⟨
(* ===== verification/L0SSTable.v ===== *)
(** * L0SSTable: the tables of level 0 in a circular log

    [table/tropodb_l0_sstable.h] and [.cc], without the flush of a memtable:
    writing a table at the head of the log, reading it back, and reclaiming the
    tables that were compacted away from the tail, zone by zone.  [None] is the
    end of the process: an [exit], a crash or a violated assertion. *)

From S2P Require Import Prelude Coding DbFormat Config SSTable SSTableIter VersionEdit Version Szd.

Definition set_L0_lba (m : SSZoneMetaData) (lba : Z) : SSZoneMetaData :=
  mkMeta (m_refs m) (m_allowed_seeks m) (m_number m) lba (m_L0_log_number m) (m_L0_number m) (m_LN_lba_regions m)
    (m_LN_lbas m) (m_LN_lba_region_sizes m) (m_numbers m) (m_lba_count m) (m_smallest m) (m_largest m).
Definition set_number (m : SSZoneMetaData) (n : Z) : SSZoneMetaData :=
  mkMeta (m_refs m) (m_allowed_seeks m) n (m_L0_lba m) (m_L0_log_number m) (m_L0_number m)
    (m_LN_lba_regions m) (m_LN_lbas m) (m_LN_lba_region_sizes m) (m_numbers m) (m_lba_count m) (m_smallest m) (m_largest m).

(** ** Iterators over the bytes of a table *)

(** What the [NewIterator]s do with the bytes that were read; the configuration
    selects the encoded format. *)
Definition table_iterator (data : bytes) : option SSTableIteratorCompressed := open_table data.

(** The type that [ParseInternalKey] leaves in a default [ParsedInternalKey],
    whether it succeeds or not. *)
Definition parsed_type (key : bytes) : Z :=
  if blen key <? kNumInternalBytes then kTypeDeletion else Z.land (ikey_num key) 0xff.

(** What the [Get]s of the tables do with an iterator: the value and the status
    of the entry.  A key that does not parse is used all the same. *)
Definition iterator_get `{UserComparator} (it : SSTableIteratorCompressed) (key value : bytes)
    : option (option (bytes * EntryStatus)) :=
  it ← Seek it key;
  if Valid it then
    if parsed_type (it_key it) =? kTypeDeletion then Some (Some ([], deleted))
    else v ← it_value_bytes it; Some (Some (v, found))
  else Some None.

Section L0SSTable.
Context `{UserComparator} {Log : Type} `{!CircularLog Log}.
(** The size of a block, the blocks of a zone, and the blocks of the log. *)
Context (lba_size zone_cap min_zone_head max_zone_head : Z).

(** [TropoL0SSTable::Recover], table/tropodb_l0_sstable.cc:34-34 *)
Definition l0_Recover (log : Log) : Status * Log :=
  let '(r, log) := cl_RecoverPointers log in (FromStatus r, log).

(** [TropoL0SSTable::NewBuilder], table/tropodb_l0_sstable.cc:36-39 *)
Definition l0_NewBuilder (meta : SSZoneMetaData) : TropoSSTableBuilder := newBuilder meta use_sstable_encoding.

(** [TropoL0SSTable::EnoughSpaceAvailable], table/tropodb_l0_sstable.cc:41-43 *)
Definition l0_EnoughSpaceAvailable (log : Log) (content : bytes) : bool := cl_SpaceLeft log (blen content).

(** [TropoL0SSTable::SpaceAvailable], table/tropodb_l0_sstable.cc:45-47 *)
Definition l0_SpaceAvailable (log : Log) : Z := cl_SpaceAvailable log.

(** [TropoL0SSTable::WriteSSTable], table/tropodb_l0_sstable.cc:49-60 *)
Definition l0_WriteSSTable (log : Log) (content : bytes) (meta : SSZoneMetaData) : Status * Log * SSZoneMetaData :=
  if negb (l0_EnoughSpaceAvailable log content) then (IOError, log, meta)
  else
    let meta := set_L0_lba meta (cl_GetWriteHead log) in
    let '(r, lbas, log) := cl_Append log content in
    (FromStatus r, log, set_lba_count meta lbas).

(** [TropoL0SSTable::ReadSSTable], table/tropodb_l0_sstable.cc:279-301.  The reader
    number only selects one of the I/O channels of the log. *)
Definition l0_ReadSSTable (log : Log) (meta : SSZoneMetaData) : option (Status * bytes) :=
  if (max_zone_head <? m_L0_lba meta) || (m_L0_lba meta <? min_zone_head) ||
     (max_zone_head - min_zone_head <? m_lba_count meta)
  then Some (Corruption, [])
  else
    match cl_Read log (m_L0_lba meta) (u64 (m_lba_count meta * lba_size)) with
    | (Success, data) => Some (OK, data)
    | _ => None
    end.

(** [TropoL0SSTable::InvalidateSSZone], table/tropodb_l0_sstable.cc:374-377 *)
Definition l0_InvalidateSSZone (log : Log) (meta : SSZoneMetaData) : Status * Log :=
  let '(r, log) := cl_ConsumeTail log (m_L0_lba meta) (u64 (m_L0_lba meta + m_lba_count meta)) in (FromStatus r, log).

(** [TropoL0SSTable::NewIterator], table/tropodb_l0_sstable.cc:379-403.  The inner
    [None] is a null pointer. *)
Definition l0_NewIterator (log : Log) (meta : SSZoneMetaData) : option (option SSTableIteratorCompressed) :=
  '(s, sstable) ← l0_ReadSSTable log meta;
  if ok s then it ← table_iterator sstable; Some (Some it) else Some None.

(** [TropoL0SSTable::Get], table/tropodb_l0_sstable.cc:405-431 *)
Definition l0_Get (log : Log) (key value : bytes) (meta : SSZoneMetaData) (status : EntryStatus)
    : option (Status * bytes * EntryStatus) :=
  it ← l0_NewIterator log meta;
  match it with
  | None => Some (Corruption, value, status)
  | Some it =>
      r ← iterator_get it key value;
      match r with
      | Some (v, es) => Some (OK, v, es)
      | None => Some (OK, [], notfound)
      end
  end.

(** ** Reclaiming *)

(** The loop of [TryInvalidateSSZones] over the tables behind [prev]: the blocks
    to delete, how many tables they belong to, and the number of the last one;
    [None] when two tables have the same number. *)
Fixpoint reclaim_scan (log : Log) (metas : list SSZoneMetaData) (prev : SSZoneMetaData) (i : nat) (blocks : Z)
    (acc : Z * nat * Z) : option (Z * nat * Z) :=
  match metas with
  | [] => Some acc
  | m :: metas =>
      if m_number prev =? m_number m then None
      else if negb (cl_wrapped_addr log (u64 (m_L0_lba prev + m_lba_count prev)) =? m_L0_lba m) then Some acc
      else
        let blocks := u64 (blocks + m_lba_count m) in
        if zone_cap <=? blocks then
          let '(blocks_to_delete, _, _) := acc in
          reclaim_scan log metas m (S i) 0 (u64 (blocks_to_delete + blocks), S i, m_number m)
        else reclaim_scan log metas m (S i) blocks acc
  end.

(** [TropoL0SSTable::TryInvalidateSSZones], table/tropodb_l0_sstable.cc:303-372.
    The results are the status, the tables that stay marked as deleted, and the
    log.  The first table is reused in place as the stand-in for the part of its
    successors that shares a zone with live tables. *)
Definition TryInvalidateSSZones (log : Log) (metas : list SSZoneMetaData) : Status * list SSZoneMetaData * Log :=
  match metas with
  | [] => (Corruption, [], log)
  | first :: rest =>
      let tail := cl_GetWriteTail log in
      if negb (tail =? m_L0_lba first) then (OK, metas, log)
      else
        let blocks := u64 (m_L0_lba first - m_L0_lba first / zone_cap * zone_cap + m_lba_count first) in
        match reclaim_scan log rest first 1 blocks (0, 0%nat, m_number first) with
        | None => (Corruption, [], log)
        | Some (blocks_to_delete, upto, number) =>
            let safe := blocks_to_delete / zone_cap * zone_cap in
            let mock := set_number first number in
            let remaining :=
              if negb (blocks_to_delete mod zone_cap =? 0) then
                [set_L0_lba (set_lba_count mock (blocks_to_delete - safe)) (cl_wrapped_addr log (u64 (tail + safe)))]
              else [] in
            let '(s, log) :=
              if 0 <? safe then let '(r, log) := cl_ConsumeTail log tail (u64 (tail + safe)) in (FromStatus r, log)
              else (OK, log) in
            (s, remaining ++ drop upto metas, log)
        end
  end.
⟩
— Problem description —
Output all lines from the beginning of the data up to the line holding "end of the process: an", that line included, exactly as written.

— Answer space —
(* ===== verification/L0SSTable.v ===== *)
(** * L0SSTable: the tables of level 0 in a circular log

    [table/tropodb_l0_sstable.h] and [.cc], without the flush of a memtable:
    writing a table at the head of the log, reading it back, and reclaiming the
    tables that were compacted away from the tail, zone by zone.  [None] is the
    end of the process: an [exit], a crash or a violated assertion. *)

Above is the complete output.